I heard that dynamic_cast is not really elegant and that is also slow.
"Elegant" is the most worthless word in a programmer's vocabulary. Strike it from your lexicon.
Every programmer has an utterly different idea of what "elegant" means. If you like the code and it works, why worry about if some armchair engineer on the Internet thinks it's "elegant" or not? It's not their code, it's not their project, it's not their concern.
Regarding whether dynamic_cast is slow: it's not the fastest option but it's a perfectly good one. Much bigger and more complex software than your game manages to use dynamic_cast frequently and still work just fine.
Is there a way to optimaze this code and if so how?
There's always a way to optimize code. Do you have a measured and verified performance problem?
Your GetComponent is not optimal, no. There's a few things you can do to make it faster if you want.
You can cache the component type using a type_index which can be constructed with the typeid operator. This won't work as intended if you're querying for base classes/interfaces, though.
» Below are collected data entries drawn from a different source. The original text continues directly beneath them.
(** X3. Below the bound, when the selected satellite is another one, the next
    hop is the first neighbour, in the order of enumeration, over which the
    way to the selected satellite is the shortest, with the interface of
    [curr] towards it and its interface towards [curr]. *)
Theorem next_hop_below_bound inp w w' out curr g c dst_sat :
  algorithm_free_one_only_over_isls inp w = (w', Ok out) ->
  nodes_in_order (sat_net_graph_without_gs inp) ->
  nonneg_weights (sat_net_graph_without_gs inp) ->
  below_bound inp ->
  curr < len_satellites inp -> g < len_ground_stations inp ->
  selected_sat_to_gs inp (dist_of inp) curr g = Some (c, dst_sat) ->
  curr <> dst_sat ->
  exists nbrs i n if_out if_in,
    neighbors (sat_net_graph_without_gs inp) curr = Ok nbrs /\
    nbrs !! i = Some n /\
    sat_neighbor_to_if inp !! (curr, n) = Some if_out /\
    sat_neighbor_to_if inp !! (n, curr) = Some if_in /\
    fstate out !! (curr, len_satellites inp + g) = Some (Z.of_nat n, if_out, if_in) /\
    (forall j m, j < i -> nbrs !! j = Some m ->
                 DistOps.ltb (path_via (dist_of inp) curr dst_sat n)
                             (path_via (dist_of inp) curr dst_sat m) = true) /\
    (forall m, m ∈ nbrs ->
               DistOps.ltb (path_via (dist_of inp) curr dst_sat m)
                           (path_via (dist_of inp) curr dst_sat n) = false).
Proof.
  intros (_ & w1 & _ & Hrun)%algorithm_Ok Ho Hw Hb Hc Hg Hsel Hne.
  destruct (sat_gs_item_decision _ _ _ _ _ _ _ Hrun Hc Hg) as (e & d & Hd & _).
  destruct (selected_sat_to_gs_cases _ _ _ _ _ _ Hd) as (vis & Hvis & Hcases).
  rewrite Hsel in Hcases. destruct Hcases as (_ & (a & d' & _ & Hd' & _) & _).
  destruct (neighbor_below_bound inp curr dst_sat d' Ho Hw Hb Hne Hd')
    as (nbrs & n0 & Hn & Hn0 & Hlt).
  destruct (sat_to_gs_next_hop _ _ _ _ _ _ _ _ _ _ _ Hrun Hc Hg Hsel Hne Hn Hn0 Hlt)
    as (i & n & o1 & o2 & H).
  by exists nbrs, i, n, o1, o2.
Qed.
If using the type_index then sort the list and do a binary search instead of a linear search. If you stick with dynamic_cast then sorting wouldn't quite work, though you could cache the results and do binary searches on those. boost::flat_map provides a premade data-structure for this or you can roll you own with a vector and std::lower_bound. You could also use a hash table but C++'s unordered_map is not likely to be faster unless your objects have a very large number of components (hundreds or thousands) for some crazy reason.
Querying a "system" in ECS parlance using an O(1) hash table of game object IDs to component indices would maybe be faster than the binary search... maybe. As with all performance work, measure and find out for sure. It'll depend on a lot of factors.
Your real perf gain will just come from not calling GetComponent more than you have to. Doing work faster will never be as fast as not doing it at all.
You can replace the standard RTTI with a custom system (difficult and only slightly faster) or a simple enum (inflexible) or a string name (slower) or several other options. I've been checking lately whether the default RTTI is fast enough for big AAA games and perf-sensitive apps (at least on PC and the latest consoles) and so far the data I have indicates a strong "Yes."
Is it really a big deal or does it not matter in a small Super Mario sized 2D platformer?
Almost certainly not a big deal. If you want to know for sure, measure your performance and find out. The engines I work with will have entirely different bottlenecks than your code, which will have different bottlenecks than any other engine or game.
Measure.
Then make a hypothesis about anything you can improve, update your code, and measure again and make sure you see the changes you expected. Often you'll get a surprising regression, even if you're doing what some game industry veteran on the Internet told you is the obvious fix.
Measure again.